Just last term, in Knight v. Commissioner, the Supreme Court, in a unanimous opinion by Chief Justice Roberts, reached the same end result as Sotomayor on a tax question, but faulted her for adopting a reading of the relevant statute that "flies in the face of the statutory language."  In Merrill Lynch v. Dabit (2006), the Court, in an opinion by Justice Stevens, unanimously (8-0) reversed Sotomayor's ruling that certain state-law securities claims were not preempted by federal law.  Stevens pointed out that the Court had rejected Sotomayor's interpretation in cases from 1971 forward.  In New York Times v. Tasini (2001), the Court, by a 7-2 vote, rejected the reading of copyright law that Sotomayor had adopted (as the district judge in the case).

 
In Empire Healthchoice Assurance v. McVeigh, the Court, by a vote of 5 to 4, affirmed a ruling by Sotomayor on a question of federal jurisdiction.  (On a quick read, I can't readily discern whether the majority's grounds are the same as Sotomayor's, but will assume for purposes of my cumulative vote tally that they are.)

 
I'll also note that the Court has granted review of Sotomayor's decision in Riverkeeper v. EPA ruling that certain provisions of the Clean Water Act do not authorize the EPA to engage in cost-benefit analysis in crafting its rules.  The Supreme Court will decide that case—recaptioned Entergy Corp. v. EPA—this coming term.(USSC overturned this case after the article was written)

Faeelin

#130
Her EPA case doesn't seem crazy, at least to me. The EPA is forbidden from doing cost benefit analysis on plenty of occasions, notably in the Clean Air Act. So it might not be a question of being a leftist.

CountDeMoney

Quote from: Siege on May 27, 2009, 01:38:46 PM
The problem is with the immigrants.
They come from intolerant cultures

Oh, that's rich.

Razgovory

Quote from: CountDeMoney on May 27, 2009, 06:01:22 PM
Quote from: Siege on May 27, 2009, 01:38:46 PM
The problem is with the immigrants.
They come from intolerant cultures

Oh, that's rich.

Ain't though?  That shit is funny.
I've given it serious thought. I must scorn the ways of my family, and seek a Japanese woman to yield me my progeny. He shall live in the lands of the east, and be well tutored in his sacred trust to weave the best traditions of Japan and the Sacred South together, until such time as he (or, indeed his house, which will periodically require infusion of both Southern and Japanese bloodlines of note) can deliver to the South it's independence, either in this world or in space.  -Lettow April of 2011

Raz is right. -MadImmortalMan March of 2017

The Minsky Moment

Quote from: Hansmeister on May 27, 2009, 04:25:01 PM
Well, The New Republic certainly doesn't seem very enthused about her:

Rosen's critique seems fair enough, though a bit heavy on the anecdotes from persons not named.

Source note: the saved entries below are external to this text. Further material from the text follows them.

(* ===== verification/Gate.v ===== *)
(** * The gate ([src/ms_gate/src])

    The handlers of the gate: routing requests to services and responses back,
    the permissions services report, verification, login and logoff, and
    pushes.  Redis, where logins are recorded, is a parameter: the class [Redis]
    says what a successful command does. *)

From S2P Require Import Prelude Utils Wire Msgpack LoadBalancer CallbackMgr RemoteMgr World SimpleRpc.

Local Open Scope Z_scope.

(** A redis cluster client: a command that returns no error took effect. *)
Class Redis (R : Type) := {
  redis_get : R → string → option string;
  redis_set : R → string → string → bool * R;
  redis_del : R → string → bool * R;
  redis_set_ok r k v r' : redis_set r k v = (true, r') →
    ∀ k', redis_get r' k' = if decide (k = k') then Some v else redis_get r k';
  redis_del_ok r k r' : redis_del r k = (true, r') →
    ∀ k', redis_get r' k' = if decide (k = k') then None else redis_get r k';
}.

Definition VERTIFY_SECRET_KEY : string := "a58a8b450770a3f42515e08d7125d76b".

Inductive GateHandler :=
  | RpcC2GRpcRouteHandler
  | RpcS2GRpcRspHandler
  | RpcGateLoginHandler
  | RpcGateLogoffHandler
  | RpcReqListenAddrHandler
  | RpcP2GPushHandler
  | RpcC2GVertifyHandler
  | RpcS2GRpcAccessReportHandler.

Record RpcC2GRpcRouteReq := mkRouteReq {
  q_NameSpace : string;
  q_Service : string;
  q_Rid : Z;
  q_IsOrdered : bool;
  q_InnerRpc : bytes;
}.

Record RpcS2GRpcRsp := mkS2GRsp { p_GRid : Z; p_Error : string; p_Reply : goval }.

Record RpcP2GPushReq := mkPushReq { u_ConnID : string; u_Pid : bytes; u_Namespace : string; u_InnerRpc : bytes }.

(** The variables of the program: the permissions and the redis cluster
    [myRedis2], if it was configured. *)
Record GateApp (R : Type) := mkGateApp {
  gClientAccess : gmap string (gmap string bool);
  myRedis2 : option R;
}.
Arguments mkGateApp {R} _ _.
Arguments gClientAccess {R} _.
Arguments myRedis2 {R} _.

Section Gate.
  Context {MP : Msgpack} {R : Type} {RE : Redis R}.

Abbreviation W := (World GateHandler (GateApp R)).
Implicit Types w : W.

(** ** Routing a request *)

(** The permission check; the empty string when the call is allowed. *)
Definition access_error (req : RpcC2GRpcRouteReq) w : string :=
  match gClientAccess (w_app w) !! (q_NameSpace req +:+ ":" +:+ q_Service req) with
  | None => "service " +:+ q_NameSpace req +:+ ":" +:+ q_Service req +:+ " not exist"
  | Some rpcPermissions =>
      let rpcName := inner_name (q_InnerRpc req) in
      match rpcPermissions !! rpcName with
      | Some true => EmptyString
      | _ => "rpc " +:+ q_NameSpace req +:+ ":" +:+ q_Service req +:+ ":" +:+ rpcName +:+ " not allow"
      end
  end.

QuoteHere are some of her cases that were overturned:

None of these seem particularly outrageous.  Dabit was a straight literal reading of the statute ("purchase or sale of securities") -- the Court just decided to interpret it to extend to holder claims.  That is the Court's prerogative, and I think it made the right call, but it is understandable why a lower court would just apply the statute literally as written.

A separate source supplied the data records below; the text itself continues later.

(* ===== verification/System.v ===== *)
(** * A process as a whole

    The events a process goes through, each run to its end by the goroutine it
    belongs to: connections that are accepted, read from and closed, tasks the
    pool runs, ticks of the callback manager, changes of the routes.  The
    invariant of all its components together holds after any sequence of them,
    for every program whose own handlers keep it, and the gate's do. *)

From S2P Require Import Prelude Utils Wire Msgpack LoadBalancer CallbackMgr RemoteMgr World SimpleRpc TcpServer Gate.

Local Open Scope Z_scope.

(** ** What a program may change

    The handlers of a program change the framework's state only through its
    calls.  A property of the process that does not depend on the other fields
    and that these calls keep, is kept by every handler of every program. *)

Class Framed {B A : Type} (P : World B A → Prop) : Prop := {
  framed_fields w w' : P w →
    w_cfg w' = w_cfg w → w_rpc w' = w_rpc w → w_tcp w' = w_tcp w → w_clients w' = w_clients w →
    w_remote w' = w_remote w → w_cb w' = w_cb w → w_pool w' = w_pool w → P w';
  framed_AddCb i c wt t : preserves P (AddCb i c wt t);
  framed_GetCb i : preserves P (GetCb i);
  framed_ChoiceRemote i o c : preserves P (ChoiceRemoteW i o c);
  framed_update_client p f : (∀ c, c_conn (f c) = c_conn c) → preserves P (update_client p f);
  framed_balance : preserves P balance_client;
}.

I didn't look at Knight or Empire Health (which were not overturns).  All the other decisions are not only defensible, I personally think Sotomayor got them right.
The purpose of studying economics is not to acquire a set of ready-made answers to economic questions, but to learn how to avoid being deceived by economists.
--Joan Robinson

Fireblade

Quote from: AnchorClanker on May 27, 2009, 01:43:36 PM
Quote from: Siege on May 27, 2009, 01:38:46 PM
<snip> don't understand that pork is not food for some people.

Some people don't understand that pork, once cooked properly, can be food.
Some people, whose ancestors didn't grasp this, proceeded to make divine law of prohibition, vice proper cooking.

Your move.

Fireblade's Law: As a Languish discussion grows longer, the probability of a thread hijack involving pork approaches 1.